Aside from free-market faithful, many in the pro-TPP camp see the pact as key to ensuring the US will continue to write the rules for trade in the Asia-Pacific region and stay central to the global economy at a time when many are organizing their manufacturing, agriculture and service sectors around China.
The TPP would create a free-trade zone from Australia to Peru with $28 trillion in economic output, or 39 percent of the global total, according to a recent Bloomberg report. The countries in the pact are the US, Australia, Brunei, Canada, Chile, Japan, Malaysia, Mexico, New Zealand, Peru, Singapore and Vietnam.
“One of the things that we want to try to conclude is the Trans-Pacific Partnership trade agreement, and Vietnam is working very hard with us in order to be able to do that,” US Secretary of State John Kerry said Thursday after meeting Vietnamese Deputy Prime Minister and Foreign Minister Pham Binh Minh, who wrapped up his two-day visit to the US on that day.
But Oxfam, an international anti-poverty group, has warned that if these proposals materialize, they will have dire health consequences for millions of people across Asia and Latin America.
For a country like Vietnam, which already wrestles to keep up with high drug prices, the effect could be crippling.
According to a World Health Organization report, Vietnamese patients pay 46.58 times the international reference prices for innovator brands and 11.41 times the cost of the lowest-priced generics.
Many drugs for diseases like HIV/AIDS, cancer, and hepatitis B and C are already too expensive for most people here, Oxfam said.
Up to 170,000 Vietnamese still require basic treatment for HIV/AIDS and thousands more will soon need new, patented anti-retroviral medicines as they increasingly develop resistance to their current treatments.
The US proposal would increase the costs of these drugs too.
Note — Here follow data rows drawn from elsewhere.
(* ===== verification/ProposerAncestors.v ===== *)
(** * The ancestors of an own block

    What [smart_ancestors_to_propose] returns when the DAG state is live: it
    never panics, and what it returns, if anything, starts with the node's own
    last block, has one cached block, or genesis block, per author, all below
    the clock round, and a quorum of them in the round before. *)

From S2P Require Import Prelude Committee Context Block StakeAggregator ThresholdClock Commit Error RoundTracker Store LeaderScoring Ancestor TransactionConsumer DagState VoteTracker DagInv Evolve DagOps DagAccept LeaderSchedule BlockVerifier BaseCommitter UniversalCommitter Core ValidatorProposer.

(** The genesis blocks are kept in the order of their authors. *)
Definition genesis_ordered {S} (s : DagState S) : Prop :=
  author <$> (btree_map_iter (ds_genesis s)).*2 = N.of_nat <$> seq 0 (N.to_nat (committee_size (ds_committee s))).

(** A block that can be an ancestor of a block at [r]. *)
Definition usable {S} (s : DagState S) (r : N) (b : VerifiedBlock) : Prop :=
  round b < r /\ is_valid_index (ds_committee s) (author b) = true
  /\ (view s (reference b) = Some b \/ ds_genesis s !! reference b = Some b).

(** The latest included block of an author is below the own block that
    included it. *)
Definition included_below (c : Committee) (inc : list (option BlockRef)) (r : N) : Prop :=
  length inc = N.to_nat (committee_size c) /\ forall i x, inc !! i = Some (Some x) -> br_round x < r.

(** The manager of ancestor states and the round tracker of a node. *)
Definition manager_ok (context : Context) (m : AncestorStateManager) : Prop :=
  ancestor_inv m /\ am_context m = context
  /\ (length (scores_per_authority (propagation_scores m)) <= length (c_authorities (committee context)))%nat.

Definition tracker_ok (context : Context) (rt : RoundTracker) : Prop :=
  (exists seen, tracker_of (committee context) context seen rt)
  /\ square (committee context) (probed_accepted_rounds rt).

Lemma tracker_step_Ok (context : Context) rt b exc :
  tracker_ok context rt -> wf_block (committee context) b -> (forall x, x ∈ exc -> is_valid_index (committee context) (br_author x) = true) ->
  exists rt', update_from_verified_block rt (mkExtendedBlock b exc) = Ok rt' /\ tracker_ok context rt'.
Proof.
  intros [(seen & Htr) Hsq] Hwf Hexc.
  destruct (update_block_Ok (committee context) context seen rt (mkExtendedBlock b exc) Htr) as (rt' & E & Htr').
  { apply (wb_author _ _ Hwf). }
  { intros r [->|[Hr|Hr]%elem_of_app]%elem_of_cons; [apply (wb_author _ _ Hwf)|by apply (wb_anc _ _ Hwf)|by apply Hexc]. }
  exists rt'. split; [done|]. split; [by eexists|]. unfold update_from_verified_block in E.
  repeat outcome_step E. by subst rt'.
Qed.

Section last_cached.
Context {S : Type} `{Store S}.
Context (s : DagState S) (Hs : dag_inv s) (Hlive : live_inv s) (Hgen : genesis_ordered s).
Notation c := (ds_committee s).

(** The end of the range of rounds: above what may have been evicted. *)
Context (R : N) (HR0 : 0 < R) (HRgc : 1 < R -> gc_round s + 1 < R) (HR : R <= u32_MAX).

(* ------------------------------------------------------------------ *)
(** ** The last block of each authority *)

(** No cached block of [a] above the GC round and below [R] is later than
    [r]. *)
Definition latest_below (a r : N) : Prop :=
  forall x, is_Some (view s x) -> br_author x = a -> gc_round s < br_round x < R -> br_round x <= r.

Lemma genesis_lookup i b :
  (btree_map_iter (ds_genesis s)).*2 !! i = Some b ->
  author b = N.of_nat i /\ ds_genesis s !! reference b = Some b /\ round b = 0 /\ is_valid_index c (author b) = true.
Proof using Hs Hgen.
  clear HR HR0 HRgc. intros Hi. assert (author b = N.of_nat i /\ (i < N.to_nat (committee_size c))%nat) as [Ha Hlt].
  { assert ((author <$> (btree_map_iter (ds_genesis s)).*2) !! i = Some (author b)) as E
      by (by rewrite list_lookup_fmap, Hi).
    rewrite Hgen, list_lookup_fmap in E. apply fmap_Some in E as (j & Ej & ->).
    apply lookup_seq in Ej as [-> ?]. done. }
  apply list_elem_of_lookup_2, list_elem_of_fmap in Hi as ([r b'] & -> & Hin%elem_of_btree_map_iter).
  simpl in *. destruct (di_genesis_ref s Hs r b' Hin) as [<- Hr]. split_and!; [done..|].
  rewrite Ha. unfold is_valid_index. apply N.ltb_lt. lia.
Qed.

Lemma range_refs_spec a e refs :
  ds_recent_refs_by_authority s !! N.to_nat a = Some refs ->
  forall x, x ∈ reverse (btree_range (key_in (mkBlockRef (e + 1) a DIGEST_MIN) (mkBlockRef R a DIGEST_MIN)) refs)
    <-> is_Some (view s x) /\ br_author x = a /\ e < br_round x < R.
Proof using Hs.
  clear HR HR0 HRgc. intros Hrefs x. rewrite elem_of_reverse, elem_of_btree_range, (di_refs s Hs _ _ _ Hrefs), N2Nat.id. unfold key_in. simpl.
  rewrite andb_true_iff, negb_true_iff, <- not_true_iff_false, !block_ref_leb_spec. simpl. unfold DIGEST_MIN.
  split; [intros ([??] & ? & ?)|intros (? & ? & ?)]; split_and!; try done; lia.
Qed.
The problem could get worse as more than 90 percent of the country’s HIV/AIDS-response funding comes from international donors, who plan to reduce or phase out projects due to the country’s new middle-income status.
The US, which currently provides more than half of the country’s HIV and AIDS treatment budget, plans to pull the plug in 2015.
According to the latest estimates, Vietnam is among the 12 countries in the world that account for more than 90 percent of people living with HIV.
“If Vietnam is required through the TPP to introduce excessive intellectual property protections that will expand the monopoly power of the pharmaceutical industry, this problem will only get worse and Vietnam will be deprived of policy tools that can be used by the government to promote generic competition and make new medicines more affordable,” said Stephanie Burgos, senior policy advisor for Oxfam America.
Food or medicine?
In the past decade the US has consistently demanded in trade negotiations that poor countries introduce measures that would increase medicine prices, activists say.
In Vietnam, where patients already pay 72 percent of their medicine costs, thousands more could be pushed into poverty, Oxfam warned.
“They will have to choose between medicines and other basic necessities, or forego treatment altogether,” Oxfam’s Burgos said.
During the recent visit to Cho Ray’s pharmacy, a couple in ragged clothes waited nervously to purchase medicine for their son.
After glimpsing a bottle of water under the bench in front of her, the wife quickly grasped the bottle and poured some water into a small thermos she brought along.
Right after her husband finished paying the bill, she rushed him and her son out of the hospital so they could catch a bus back to their hometown in the Mekong Delta.
“Now we don’t need to buy any food for me,” she told her husband. “I already have water. I only need to drink.”